Start of Given data

(* ===== verification/Resolver.v ===== *)
(** * Resolver: what [resolve_target] promises

    Both scripts carry the same [resolve_target] (create_project.py lines
    39-53, notion_client.py lines 47-59).  This file holds what they
    share: the raw-identifier test of their first two lines, the location
    of [notion-config.json], the error messages, and the contract of target
    resolution as the class [TargetResolver].  The scripts' commands are
    proved against the class; each script's [resolve_target] is an instance
    of it. *)

From S2P Require Import Prelude PyStr Json Io.
From stdpp Require Import gmap.
Import Json Io.

Module Resolver.

(** [c in "0123456789abcdef"] for a one-character string [c]. *)
Definition is_hex_char (c : ascii) : bool :=
  PyStr.str_contains "0123456789abcdef" (String c EmptyString).

(** [cleaned = name.replace("-", "")] and
    [len(cleaned) == 32 and all(c in "0123456789abcdef" for c in cleaned)]. *)
Definition looks_like_id (name : string) : bool :=
  let cleaned := PyStr.str_replace name "-" "" in
  bool_decide (String.length cleaned = 32) && forallb is_hex_char (chars cleaned).

(** The characters of [cleaned]: those of [name] other than dashes. *)
Definition cleaned_chars (name : string) : list ascii := filter (fun c => c <> "-"%char) (chars name).

(** [CONFIG_PATH = ROOT / "notion-config.json"]. *)
Definition config_path (w : world) : string := path_join (root w) "notion-config.json".

#[global] Arguments config_path : simpl never.

Definition config_not_found_msg (w : world) : string :=
  "Error: Config not found at " +:+ config_path w.

Definition target_not_found_msg (name : string) : string :=
  "Error: Target '" +:+ name +:+ "' not found in notion-config.json".

Definition available_targets_msg (keys : list string) : string :=
  "Available targets: " +:+ PyStr.str_join ", " keys.

(** The contract of target resolution, from the spec (section 4.1): a raw
    identifier is returned as it is without any I/O; otherwise the config
    must exist, a known name yields [targets[name]["id"]] after one
    existence test and one read, and an unknown name ends the run with
    status 1 after listing the known names. *)
Class TargetResolver (resolve : string -> Cmd json) : Prop := {
  resolve_raw_id w name :
    looks_like_id name = true -> resolve name w = ([], inr (JString name));
  resolve_no_config w name :
    looks_like_id name = false -> files w !! config_path w = None ->
    resolve name w = ([EExists (config_path w); EStderr (config_not_found_msg w)],
                      inl (SystemExit 1));
  resolve_known w name cfg t e :
    looks_like_id name = false ->
    files w !! config_path w = Some (FFile (Some (JObject cfg))) ->
    dict_lookup "targets" cfg = Some (JObject t) -> dict_lookup name t = Some e ->
    resolve name w = ([EExists (config_path w); EOpen (config_path w)], py_getitem e "id");
  resolve_unknown w name cfg t :
    looks_like_id name = false ->
    files w !! config_path w = Some (FFile (Some (JObject cfg))) ->
    default (JObject []) (dict_lookup "targets" cfg) = JObject t -> name ∉ dict_keys t ->
    resolve name w = ([EExists (config_path w); EOpen (config_path w);
                       EStderr (target_not_found_msg name);
                       EStderr (available_targets_msg (dict_keys t))], inl (SystemExit 1))
}.

(** ** The raw-identifier test *)

Lemma occurs_singleton {A} `{EqDecision A} (x : A) (l : list A) :
  PyStr.occurs [x] l <-> x ∈ l.
Proof.
  split.
  - intros (k1 & k2 & ->). set_solver.
  - intros (k1 & k2 & ->)%list_elem_of_split. by exists k1, k2.
Qed.

Lemma is_hex_char_spec c : is_hex_char c = true <-> c ∈ chars "0123456789abcdef".
Proof. unfold is_hex_char, PyStr.str_contains. rewrite PyStr.occursb_spec. apply occurs_singleton. Qed.

Lemma chars_cleaned name : chars (PyStr.str_replace name "-" "") = cleaned_chars name.
Proof.
  unfold PyStr.str_replace, cleaned_chars. rewrite chars_of_chars.
  apply PyStr.list_replace_char_delete.
Qed.

(** [looks_like_id] depends on the dash-free characters only. *)
Lemma looks_like_id_cleaned name :
  looks_like_id name =
  bool_decide (length (cleaned_chars name) = 32) && forallb is_hex_char (cleaned_chars name).
Proof. unfold looks_like_id. by rewrite <- chars_length, chars_cleaned. Qed.

(** C8: a name is taken as a raw identifier exactly when, dashes removed, it is
    32 characters long and each is a lowercase hexadecimal digit. *)
Theorem looks_like_id_spec name :
  looks_like_id name = true <->
  length (cleaned_chars name) = 32 /\
  Forall (fun c => c ∈ chars "0123456789abcdef") (cleaned_chars name).
Proof.
  rewrite looks_like_id_cleaned, andb_true_iff, bool_decide_eq_true, forallb_forall, Forall_forall.
  setoid_rewrite <- is_hex_char_spec. setoid_rewrite list_elem_of_In. done.
Qed.

Lemma cleaned_chars_dash s1 s2 :
  cleaned_chars (s1 +:+ "-" +:+ s2) = cleaned_chars (s1 +:+ s2).
Proof.
  unfold cleaned_chars. rewrite !chars_app, !filter_app. simpl.
  done.
Qed.

(** Dashes may be placed anywhere: inserting one never changes the test. *)
Theorem looks_like_id_dash s1 s2 :
  looks_like_id (s1 +:+ "-" +:+ s2) = looks_like_id (s1 +:+ s2).
Proof. by rewrite !looks_like_id_cleaned, cleaned_chars_dash. Qed.

(** The spec's scenario: a 32-digit identifier written with dashes in the
    UUID layout is recognised as a raw identifier. *)
Example looks_like_id_uuid : looks_like_id "a1b2c3d4-e5f6-7890-abcd-ef1234567890" = true.
Proof. reflexivity. Qed.

Example looks_like_id_friendly : looks_like_id "project-db" = false.
Proof. reflexivity. Qed.

Example looks_like_id_upper : looks_like_id "A1B2C3D4E5F67890ABCDEF1234567890" = false.
Proof. reflexivity. Qed.

(** ** The list of available targets *)

Lemma no_separator_in_name k :
  PyStr.str_contains k ", " = false ->
  ~ PyStr.occurs (chars ", ") (chars k ++ take (Nat.pred (length (chars ", "))) (chars ", ")).
Proof.
  intros Hk Hocc. apply PyStr.occurs_pair_snoc in Hocc; [|done].
  apply PyStr.occursb_spec in Hocc. unfold PyStr.str_contains in Hk.
  change (chars ", ") with [","; " "]%char in Hk. congruence.
Qed.

(** C23: the list of targets the unknown-target error prints can be read
    back: splitting it on [", "] gives the config's names in order, when
    there is at least one and none contains [", "] (spec section 4.1: the
    error enumerates all known names). *)
Theorem available_targets_roundtrip ks :
  ks <> [] -> Forall (fun k => PyStr.str_contains k ", " = false) ks ->
  exists s, available_targets_msg ks = "Available targets: " +:+ s /\ PyStr.str_split s ", " = Some ks.
Proof.
  intros Hne Hf. exists (PyStr.str_join ", " ks). split; [done|].
  destruct ks as [|k ks]; [done|]. unfold PyStr.str_split. cbn [chars].
  change ["," ; " "]%char with (chars ", "). rewrite PyStr.chars_str_join.
  change (map chars (k :: ks)) with (chars k :: map chars ks). rewrite PyStr.list_split_join.
  - f_equal. simpl. rewrite of_chars_chars. f_equal. clear.
    induction ks as [|k' ks IH]; simpl; [done|]. by rewrite of_chars_chars, IH.
  - discriminate.
  - change (chars k :: map chars ks) with (map chars (k :: ks)).
    apply Forall_fmap. eapply Forall_impl; [exact Hf|]. apply no_separator_in_name.
Qed.

Lemma available_targets_roundtrip_witness :
  ["project-db"; "docs"] <> [] /\
  Forall (fun k => PyStr.str_contains k ", " = false) ["project-db"; "docs"] /\
  exists s, available_targets_msg ["project-db"; "docs"] = "Available targets: " +:+ s /\
    PyStr.str_split s ", " = Some ["project-db"; "docs"].
Proof.
  assert (H : Forall (fun k => PyStr.str_contains k ", " = false) ["project-db"; "docs"])
    by (repeat constructor).
  split; [discriminate|]. split; [exact H|]. apply available_targets_roundtrip; [discriminate|exact H].
Defined.

(** Names that contain the separator make the list ambiguous: two configs
    with different names print the same line. *)
Example available_targets_ambiguous :
  available_targets_msg ["docs, notes"] = available_targets_msg ["docs"; "notes"].
Proof. reflexivity. Qed.

End Resolver.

End of Given data

A single number is expected: the count of lines in the preceding entries that contain "TargetResolver".

2